§ Exercise directions:
Which lines below include "JObj"? Copy them all.

[[ Given data, beginning ]]

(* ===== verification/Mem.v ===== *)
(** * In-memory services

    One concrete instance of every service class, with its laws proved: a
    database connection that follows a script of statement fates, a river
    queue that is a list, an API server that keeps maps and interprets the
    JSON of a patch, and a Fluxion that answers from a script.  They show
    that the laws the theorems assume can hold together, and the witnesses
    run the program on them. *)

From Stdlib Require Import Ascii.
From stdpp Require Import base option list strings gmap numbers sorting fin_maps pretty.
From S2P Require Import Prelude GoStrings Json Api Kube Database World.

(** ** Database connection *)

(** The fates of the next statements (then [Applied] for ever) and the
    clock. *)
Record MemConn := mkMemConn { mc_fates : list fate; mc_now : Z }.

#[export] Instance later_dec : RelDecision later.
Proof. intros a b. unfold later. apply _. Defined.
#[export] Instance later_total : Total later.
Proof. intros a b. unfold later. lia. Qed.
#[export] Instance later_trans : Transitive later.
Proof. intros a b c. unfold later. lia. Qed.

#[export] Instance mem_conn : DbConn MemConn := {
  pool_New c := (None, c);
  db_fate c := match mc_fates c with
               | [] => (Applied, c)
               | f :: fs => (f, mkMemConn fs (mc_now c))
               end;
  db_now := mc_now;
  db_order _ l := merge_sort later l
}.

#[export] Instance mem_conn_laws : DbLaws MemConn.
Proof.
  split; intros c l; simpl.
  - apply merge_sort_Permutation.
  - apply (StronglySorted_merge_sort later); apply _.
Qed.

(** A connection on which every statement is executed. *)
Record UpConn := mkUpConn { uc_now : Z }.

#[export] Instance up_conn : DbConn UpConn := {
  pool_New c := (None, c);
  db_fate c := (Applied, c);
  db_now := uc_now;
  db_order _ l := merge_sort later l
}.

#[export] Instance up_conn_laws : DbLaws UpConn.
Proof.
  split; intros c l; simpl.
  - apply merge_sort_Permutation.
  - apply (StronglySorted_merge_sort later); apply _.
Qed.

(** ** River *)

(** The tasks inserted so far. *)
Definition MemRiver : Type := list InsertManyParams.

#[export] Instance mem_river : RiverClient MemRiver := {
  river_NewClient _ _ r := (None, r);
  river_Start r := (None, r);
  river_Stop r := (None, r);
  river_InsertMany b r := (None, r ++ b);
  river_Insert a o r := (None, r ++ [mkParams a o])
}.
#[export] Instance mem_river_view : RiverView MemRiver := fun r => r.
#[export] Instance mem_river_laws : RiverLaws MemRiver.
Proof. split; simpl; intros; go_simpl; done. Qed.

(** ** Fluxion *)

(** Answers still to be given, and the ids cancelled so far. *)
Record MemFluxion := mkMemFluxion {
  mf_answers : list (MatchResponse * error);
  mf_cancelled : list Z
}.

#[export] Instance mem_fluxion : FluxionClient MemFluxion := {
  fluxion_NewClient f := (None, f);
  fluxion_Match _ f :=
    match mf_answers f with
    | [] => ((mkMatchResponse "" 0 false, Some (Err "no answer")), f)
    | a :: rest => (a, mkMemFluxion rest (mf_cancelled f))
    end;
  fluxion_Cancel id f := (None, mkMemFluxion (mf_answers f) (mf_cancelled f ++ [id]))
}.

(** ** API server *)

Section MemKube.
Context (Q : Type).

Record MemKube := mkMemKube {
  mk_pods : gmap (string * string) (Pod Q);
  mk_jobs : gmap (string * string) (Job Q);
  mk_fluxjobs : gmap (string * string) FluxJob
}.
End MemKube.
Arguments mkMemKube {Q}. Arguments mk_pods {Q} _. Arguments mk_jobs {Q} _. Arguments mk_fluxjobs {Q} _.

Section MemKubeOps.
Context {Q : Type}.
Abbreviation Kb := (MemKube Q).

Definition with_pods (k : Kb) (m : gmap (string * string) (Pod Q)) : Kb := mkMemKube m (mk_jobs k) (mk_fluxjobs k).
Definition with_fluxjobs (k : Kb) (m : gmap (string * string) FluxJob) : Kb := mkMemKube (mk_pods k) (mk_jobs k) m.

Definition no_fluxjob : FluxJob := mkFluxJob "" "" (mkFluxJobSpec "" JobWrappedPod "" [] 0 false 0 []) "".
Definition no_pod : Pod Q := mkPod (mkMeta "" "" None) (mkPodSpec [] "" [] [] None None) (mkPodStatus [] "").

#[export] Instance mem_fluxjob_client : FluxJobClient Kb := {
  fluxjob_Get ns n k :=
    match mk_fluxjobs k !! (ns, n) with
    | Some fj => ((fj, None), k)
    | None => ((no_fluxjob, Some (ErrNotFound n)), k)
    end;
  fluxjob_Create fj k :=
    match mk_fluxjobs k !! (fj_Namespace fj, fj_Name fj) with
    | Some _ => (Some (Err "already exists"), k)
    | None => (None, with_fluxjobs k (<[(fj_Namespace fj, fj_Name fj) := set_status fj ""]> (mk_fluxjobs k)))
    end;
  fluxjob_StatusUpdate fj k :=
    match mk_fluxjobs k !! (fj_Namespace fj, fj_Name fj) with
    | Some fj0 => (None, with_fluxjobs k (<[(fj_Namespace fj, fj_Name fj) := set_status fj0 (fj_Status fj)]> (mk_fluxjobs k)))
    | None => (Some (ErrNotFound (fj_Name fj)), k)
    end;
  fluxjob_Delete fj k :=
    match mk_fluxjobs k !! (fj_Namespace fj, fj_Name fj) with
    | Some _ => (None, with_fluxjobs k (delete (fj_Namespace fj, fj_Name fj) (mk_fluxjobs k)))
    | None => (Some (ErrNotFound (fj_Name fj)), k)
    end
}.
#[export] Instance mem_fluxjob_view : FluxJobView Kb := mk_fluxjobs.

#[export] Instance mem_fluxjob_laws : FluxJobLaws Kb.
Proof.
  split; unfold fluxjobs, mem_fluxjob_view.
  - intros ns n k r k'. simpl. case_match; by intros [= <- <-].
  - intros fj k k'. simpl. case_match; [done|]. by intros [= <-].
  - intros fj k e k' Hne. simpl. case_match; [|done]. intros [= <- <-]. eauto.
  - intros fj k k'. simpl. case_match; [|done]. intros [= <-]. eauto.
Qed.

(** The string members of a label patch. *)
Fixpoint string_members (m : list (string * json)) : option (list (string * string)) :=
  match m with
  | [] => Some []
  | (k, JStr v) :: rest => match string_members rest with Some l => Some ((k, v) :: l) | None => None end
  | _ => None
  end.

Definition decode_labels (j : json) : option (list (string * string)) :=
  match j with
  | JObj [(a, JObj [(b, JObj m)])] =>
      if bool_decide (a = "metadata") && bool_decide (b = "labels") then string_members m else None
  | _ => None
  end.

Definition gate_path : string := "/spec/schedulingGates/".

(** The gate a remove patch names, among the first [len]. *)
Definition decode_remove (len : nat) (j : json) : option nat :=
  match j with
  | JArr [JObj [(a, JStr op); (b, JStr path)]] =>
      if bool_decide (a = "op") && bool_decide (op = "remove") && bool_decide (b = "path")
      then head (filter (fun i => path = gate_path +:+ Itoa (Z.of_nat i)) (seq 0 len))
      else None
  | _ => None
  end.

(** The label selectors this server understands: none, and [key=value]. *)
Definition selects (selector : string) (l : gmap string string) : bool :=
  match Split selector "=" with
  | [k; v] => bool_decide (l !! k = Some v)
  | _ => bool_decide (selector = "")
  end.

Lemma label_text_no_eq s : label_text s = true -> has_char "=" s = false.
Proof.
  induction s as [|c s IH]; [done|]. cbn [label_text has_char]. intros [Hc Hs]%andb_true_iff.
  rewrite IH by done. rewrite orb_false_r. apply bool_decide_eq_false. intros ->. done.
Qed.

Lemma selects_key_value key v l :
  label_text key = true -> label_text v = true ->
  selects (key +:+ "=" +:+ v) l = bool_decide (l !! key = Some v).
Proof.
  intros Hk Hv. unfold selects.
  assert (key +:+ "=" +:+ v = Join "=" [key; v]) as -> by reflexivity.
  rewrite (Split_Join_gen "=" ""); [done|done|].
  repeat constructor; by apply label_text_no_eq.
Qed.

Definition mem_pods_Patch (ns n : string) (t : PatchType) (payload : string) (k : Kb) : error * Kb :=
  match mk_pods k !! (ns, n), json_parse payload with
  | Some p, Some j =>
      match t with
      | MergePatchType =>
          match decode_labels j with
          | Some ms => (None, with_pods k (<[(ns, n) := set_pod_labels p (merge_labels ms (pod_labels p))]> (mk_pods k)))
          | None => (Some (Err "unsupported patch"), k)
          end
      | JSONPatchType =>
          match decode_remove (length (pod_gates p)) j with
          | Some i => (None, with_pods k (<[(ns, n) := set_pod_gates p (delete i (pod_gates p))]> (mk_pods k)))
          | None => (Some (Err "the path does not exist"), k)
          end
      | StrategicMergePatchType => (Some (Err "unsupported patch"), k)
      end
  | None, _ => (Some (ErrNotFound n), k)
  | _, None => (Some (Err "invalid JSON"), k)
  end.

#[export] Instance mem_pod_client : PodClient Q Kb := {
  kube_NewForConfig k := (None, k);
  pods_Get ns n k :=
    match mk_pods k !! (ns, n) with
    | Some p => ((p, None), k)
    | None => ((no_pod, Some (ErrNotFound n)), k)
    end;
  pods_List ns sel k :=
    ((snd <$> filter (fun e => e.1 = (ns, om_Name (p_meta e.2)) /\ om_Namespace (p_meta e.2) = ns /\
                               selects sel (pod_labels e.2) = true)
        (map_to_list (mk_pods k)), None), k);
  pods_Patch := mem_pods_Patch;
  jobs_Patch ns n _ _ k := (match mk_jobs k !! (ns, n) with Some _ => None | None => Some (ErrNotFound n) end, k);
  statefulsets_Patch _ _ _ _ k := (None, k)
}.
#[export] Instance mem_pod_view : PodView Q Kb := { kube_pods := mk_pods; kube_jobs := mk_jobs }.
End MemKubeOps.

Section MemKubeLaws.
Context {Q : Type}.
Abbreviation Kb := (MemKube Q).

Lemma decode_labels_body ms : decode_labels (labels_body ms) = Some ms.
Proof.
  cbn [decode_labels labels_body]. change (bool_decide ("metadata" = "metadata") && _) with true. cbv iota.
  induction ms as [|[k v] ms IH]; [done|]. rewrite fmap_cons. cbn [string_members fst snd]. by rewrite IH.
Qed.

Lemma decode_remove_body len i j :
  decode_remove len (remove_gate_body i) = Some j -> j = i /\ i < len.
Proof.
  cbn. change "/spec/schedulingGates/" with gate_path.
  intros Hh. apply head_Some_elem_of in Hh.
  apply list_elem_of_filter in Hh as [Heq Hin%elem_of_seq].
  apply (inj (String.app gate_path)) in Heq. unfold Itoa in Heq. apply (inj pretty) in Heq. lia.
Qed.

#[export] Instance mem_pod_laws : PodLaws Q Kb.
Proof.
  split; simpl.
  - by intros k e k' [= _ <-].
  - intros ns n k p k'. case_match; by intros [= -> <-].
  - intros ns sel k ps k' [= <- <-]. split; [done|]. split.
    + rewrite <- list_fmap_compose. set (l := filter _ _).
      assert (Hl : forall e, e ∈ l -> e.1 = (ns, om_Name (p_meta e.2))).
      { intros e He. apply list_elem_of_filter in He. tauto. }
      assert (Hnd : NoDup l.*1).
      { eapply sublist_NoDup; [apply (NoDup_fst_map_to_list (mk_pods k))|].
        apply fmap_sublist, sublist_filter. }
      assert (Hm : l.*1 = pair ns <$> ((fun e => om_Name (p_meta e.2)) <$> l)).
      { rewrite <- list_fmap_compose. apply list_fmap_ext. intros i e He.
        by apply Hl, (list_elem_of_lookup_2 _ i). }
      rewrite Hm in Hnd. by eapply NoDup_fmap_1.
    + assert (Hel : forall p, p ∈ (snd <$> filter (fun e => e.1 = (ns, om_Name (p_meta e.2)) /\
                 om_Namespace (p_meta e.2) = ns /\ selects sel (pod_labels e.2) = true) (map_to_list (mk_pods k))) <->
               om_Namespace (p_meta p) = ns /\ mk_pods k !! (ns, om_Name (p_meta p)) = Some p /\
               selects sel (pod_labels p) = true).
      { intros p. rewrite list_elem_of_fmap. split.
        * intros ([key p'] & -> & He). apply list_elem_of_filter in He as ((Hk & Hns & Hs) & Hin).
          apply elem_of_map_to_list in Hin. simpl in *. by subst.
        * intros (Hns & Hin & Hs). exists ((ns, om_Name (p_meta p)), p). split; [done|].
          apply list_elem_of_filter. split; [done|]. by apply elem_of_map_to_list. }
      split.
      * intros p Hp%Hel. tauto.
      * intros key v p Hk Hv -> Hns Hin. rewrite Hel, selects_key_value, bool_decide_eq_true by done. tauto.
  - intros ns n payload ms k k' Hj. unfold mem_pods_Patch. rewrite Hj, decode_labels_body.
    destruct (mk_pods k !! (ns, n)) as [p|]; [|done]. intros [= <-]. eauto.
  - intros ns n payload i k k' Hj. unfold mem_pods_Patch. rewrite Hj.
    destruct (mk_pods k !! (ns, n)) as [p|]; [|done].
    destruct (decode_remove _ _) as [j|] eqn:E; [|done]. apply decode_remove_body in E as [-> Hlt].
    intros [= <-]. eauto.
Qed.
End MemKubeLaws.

[[ Given data, end ]]

§ Result of this task:
  | JObj [(a, JObj [(b, JObj m)])] =>
  | JArr [JObj [(a, JStr op); (b, JStr path)]] =>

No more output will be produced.